Prompt: Return every line from the records below in which the word "then" is found.

Excerpted records:
◇ ◇ ◇ ◇ ◇ ◇ ◇

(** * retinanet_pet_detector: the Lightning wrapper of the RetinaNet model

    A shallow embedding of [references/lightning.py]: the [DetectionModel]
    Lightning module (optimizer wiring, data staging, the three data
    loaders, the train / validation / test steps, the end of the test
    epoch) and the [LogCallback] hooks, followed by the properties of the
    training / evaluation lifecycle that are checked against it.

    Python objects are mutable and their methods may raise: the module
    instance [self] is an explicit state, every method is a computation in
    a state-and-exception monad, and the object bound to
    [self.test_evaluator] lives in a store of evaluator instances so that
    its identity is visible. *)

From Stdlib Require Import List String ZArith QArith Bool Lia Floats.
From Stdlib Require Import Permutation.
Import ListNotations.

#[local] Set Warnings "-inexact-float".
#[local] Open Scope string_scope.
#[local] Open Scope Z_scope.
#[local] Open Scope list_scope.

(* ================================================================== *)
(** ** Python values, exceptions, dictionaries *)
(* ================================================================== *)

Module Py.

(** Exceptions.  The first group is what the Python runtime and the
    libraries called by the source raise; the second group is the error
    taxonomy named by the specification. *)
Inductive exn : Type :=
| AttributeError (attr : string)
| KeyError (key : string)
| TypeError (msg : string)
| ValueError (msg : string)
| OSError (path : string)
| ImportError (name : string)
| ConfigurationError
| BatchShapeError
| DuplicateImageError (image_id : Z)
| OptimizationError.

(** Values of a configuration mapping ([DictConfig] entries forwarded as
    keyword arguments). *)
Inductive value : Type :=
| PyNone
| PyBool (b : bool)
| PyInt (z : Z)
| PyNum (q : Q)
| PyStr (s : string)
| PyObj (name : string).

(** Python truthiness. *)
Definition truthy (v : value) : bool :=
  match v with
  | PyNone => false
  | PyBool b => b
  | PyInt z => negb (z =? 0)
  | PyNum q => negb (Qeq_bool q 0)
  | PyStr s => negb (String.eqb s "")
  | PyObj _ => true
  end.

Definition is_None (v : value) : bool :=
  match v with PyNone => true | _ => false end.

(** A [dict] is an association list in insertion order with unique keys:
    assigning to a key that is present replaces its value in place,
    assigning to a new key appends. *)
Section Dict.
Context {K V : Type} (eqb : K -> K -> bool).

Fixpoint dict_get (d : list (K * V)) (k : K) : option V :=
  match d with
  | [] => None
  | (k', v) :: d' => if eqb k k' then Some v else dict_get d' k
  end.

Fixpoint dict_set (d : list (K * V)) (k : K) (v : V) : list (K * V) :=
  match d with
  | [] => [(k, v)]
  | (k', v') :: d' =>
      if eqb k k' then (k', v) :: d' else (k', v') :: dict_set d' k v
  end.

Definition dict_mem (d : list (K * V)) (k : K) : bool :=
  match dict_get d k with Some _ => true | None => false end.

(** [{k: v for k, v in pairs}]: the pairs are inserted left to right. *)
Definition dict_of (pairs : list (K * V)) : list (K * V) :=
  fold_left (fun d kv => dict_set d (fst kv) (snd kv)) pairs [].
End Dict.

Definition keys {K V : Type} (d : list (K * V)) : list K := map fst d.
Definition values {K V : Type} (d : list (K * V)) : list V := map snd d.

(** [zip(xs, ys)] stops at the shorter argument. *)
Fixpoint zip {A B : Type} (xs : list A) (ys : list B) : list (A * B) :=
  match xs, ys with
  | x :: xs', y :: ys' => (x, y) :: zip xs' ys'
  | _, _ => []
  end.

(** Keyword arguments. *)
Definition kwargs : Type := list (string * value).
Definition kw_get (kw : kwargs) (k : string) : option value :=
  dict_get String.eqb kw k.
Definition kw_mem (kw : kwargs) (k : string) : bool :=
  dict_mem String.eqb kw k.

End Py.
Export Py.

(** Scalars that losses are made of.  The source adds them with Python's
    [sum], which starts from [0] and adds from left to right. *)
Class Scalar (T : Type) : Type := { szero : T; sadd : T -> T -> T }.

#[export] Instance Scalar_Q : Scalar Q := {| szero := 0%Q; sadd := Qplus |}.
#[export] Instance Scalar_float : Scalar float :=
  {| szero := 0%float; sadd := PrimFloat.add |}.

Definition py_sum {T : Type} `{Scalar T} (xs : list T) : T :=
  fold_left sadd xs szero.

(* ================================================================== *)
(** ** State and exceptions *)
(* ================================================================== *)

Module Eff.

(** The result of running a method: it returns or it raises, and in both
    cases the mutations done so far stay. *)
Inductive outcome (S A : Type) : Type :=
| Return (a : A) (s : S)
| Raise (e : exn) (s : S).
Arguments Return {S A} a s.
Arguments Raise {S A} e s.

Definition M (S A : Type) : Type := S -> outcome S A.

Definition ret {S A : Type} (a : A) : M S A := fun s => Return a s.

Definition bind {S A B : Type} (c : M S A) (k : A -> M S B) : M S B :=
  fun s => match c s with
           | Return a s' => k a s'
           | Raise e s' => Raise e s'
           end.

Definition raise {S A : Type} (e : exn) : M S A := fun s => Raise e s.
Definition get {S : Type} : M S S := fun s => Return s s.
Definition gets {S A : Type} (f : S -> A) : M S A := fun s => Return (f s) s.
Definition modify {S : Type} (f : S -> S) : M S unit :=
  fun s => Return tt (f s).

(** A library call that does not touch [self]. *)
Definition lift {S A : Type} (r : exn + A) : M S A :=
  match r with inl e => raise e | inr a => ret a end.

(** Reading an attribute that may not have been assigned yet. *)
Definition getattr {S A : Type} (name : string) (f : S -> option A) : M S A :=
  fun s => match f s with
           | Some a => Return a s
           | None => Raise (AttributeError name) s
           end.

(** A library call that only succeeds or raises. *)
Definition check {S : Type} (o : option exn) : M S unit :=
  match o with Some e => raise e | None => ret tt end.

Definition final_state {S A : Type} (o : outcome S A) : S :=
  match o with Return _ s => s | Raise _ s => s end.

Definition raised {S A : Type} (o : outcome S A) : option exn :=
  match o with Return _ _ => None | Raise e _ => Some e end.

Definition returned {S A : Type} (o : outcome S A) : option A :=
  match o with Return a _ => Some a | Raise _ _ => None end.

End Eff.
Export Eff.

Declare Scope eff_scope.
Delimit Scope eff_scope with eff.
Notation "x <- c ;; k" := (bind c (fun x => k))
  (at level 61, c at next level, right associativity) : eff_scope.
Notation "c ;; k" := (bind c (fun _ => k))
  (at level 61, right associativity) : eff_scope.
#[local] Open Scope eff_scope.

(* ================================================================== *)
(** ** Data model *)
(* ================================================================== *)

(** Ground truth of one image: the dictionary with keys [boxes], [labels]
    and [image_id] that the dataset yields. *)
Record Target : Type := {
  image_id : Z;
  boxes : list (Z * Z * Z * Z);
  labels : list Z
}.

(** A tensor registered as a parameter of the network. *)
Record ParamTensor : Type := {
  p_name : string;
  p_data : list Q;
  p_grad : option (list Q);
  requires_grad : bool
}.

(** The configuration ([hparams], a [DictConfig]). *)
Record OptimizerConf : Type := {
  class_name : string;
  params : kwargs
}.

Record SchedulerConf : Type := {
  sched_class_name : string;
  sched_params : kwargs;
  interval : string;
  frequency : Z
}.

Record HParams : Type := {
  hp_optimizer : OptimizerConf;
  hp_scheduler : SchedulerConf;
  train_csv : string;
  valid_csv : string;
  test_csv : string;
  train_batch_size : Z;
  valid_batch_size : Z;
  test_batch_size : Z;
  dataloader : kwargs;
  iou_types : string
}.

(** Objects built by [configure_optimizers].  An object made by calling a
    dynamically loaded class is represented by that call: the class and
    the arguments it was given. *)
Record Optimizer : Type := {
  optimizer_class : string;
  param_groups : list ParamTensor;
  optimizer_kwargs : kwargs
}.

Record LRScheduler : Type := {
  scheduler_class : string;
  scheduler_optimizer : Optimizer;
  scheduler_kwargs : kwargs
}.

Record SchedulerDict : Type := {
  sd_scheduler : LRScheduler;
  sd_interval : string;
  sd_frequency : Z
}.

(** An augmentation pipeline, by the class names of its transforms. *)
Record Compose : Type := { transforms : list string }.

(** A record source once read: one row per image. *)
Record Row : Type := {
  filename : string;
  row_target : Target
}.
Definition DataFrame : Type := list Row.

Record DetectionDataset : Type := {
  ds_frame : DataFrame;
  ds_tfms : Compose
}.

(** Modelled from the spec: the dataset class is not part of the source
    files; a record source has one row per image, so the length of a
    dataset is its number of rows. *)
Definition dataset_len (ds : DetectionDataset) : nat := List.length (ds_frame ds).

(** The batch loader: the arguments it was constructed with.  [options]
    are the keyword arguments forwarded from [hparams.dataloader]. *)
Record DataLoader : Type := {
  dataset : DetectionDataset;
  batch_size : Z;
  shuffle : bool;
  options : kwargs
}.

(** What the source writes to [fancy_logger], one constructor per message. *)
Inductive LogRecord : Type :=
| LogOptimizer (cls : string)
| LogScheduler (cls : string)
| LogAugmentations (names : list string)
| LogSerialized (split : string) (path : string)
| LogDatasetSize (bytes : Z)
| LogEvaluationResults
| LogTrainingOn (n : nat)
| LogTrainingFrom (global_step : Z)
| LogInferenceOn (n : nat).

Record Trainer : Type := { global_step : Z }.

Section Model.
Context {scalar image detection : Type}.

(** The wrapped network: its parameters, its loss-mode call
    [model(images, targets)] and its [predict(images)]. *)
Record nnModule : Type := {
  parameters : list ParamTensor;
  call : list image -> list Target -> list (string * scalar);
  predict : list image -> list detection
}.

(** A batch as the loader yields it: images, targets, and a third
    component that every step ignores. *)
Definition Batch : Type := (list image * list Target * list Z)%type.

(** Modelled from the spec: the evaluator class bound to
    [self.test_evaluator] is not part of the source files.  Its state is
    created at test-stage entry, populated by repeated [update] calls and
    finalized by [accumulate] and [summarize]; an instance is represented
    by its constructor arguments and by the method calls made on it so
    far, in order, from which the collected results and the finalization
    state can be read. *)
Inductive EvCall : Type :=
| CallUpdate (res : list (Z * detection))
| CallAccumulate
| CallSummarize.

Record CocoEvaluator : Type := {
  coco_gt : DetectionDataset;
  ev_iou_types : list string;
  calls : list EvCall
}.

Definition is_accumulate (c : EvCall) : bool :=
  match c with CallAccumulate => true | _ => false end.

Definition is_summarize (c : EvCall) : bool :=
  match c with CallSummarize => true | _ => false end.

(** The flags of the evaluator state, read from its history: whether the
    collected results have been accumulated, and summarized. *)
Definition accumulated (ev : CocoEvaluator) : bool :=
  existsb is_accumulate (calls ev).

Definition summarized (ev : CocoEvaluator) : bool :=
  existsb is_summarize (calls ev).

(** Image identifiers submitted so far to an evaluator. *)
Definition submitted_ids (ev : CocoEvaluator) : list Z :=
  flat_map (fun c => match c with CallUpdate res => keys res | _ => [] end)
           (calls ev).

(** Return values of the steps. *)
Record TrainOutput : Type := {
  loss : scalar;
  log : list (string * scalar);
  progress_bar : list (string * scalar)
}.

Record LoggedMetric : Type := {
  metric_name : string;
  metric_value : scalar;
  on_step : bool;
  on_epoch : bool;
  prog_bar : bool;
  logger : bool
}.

◇ ◇ ◇ ◇ ◇ ◇ ◇

Exercise solution:
  | (k', v) :: d' => if eqb k k' then Some v else dict_get d' k
      if eqb k k' then (k', v) :: d' else (k', v') :: dict_set d' k v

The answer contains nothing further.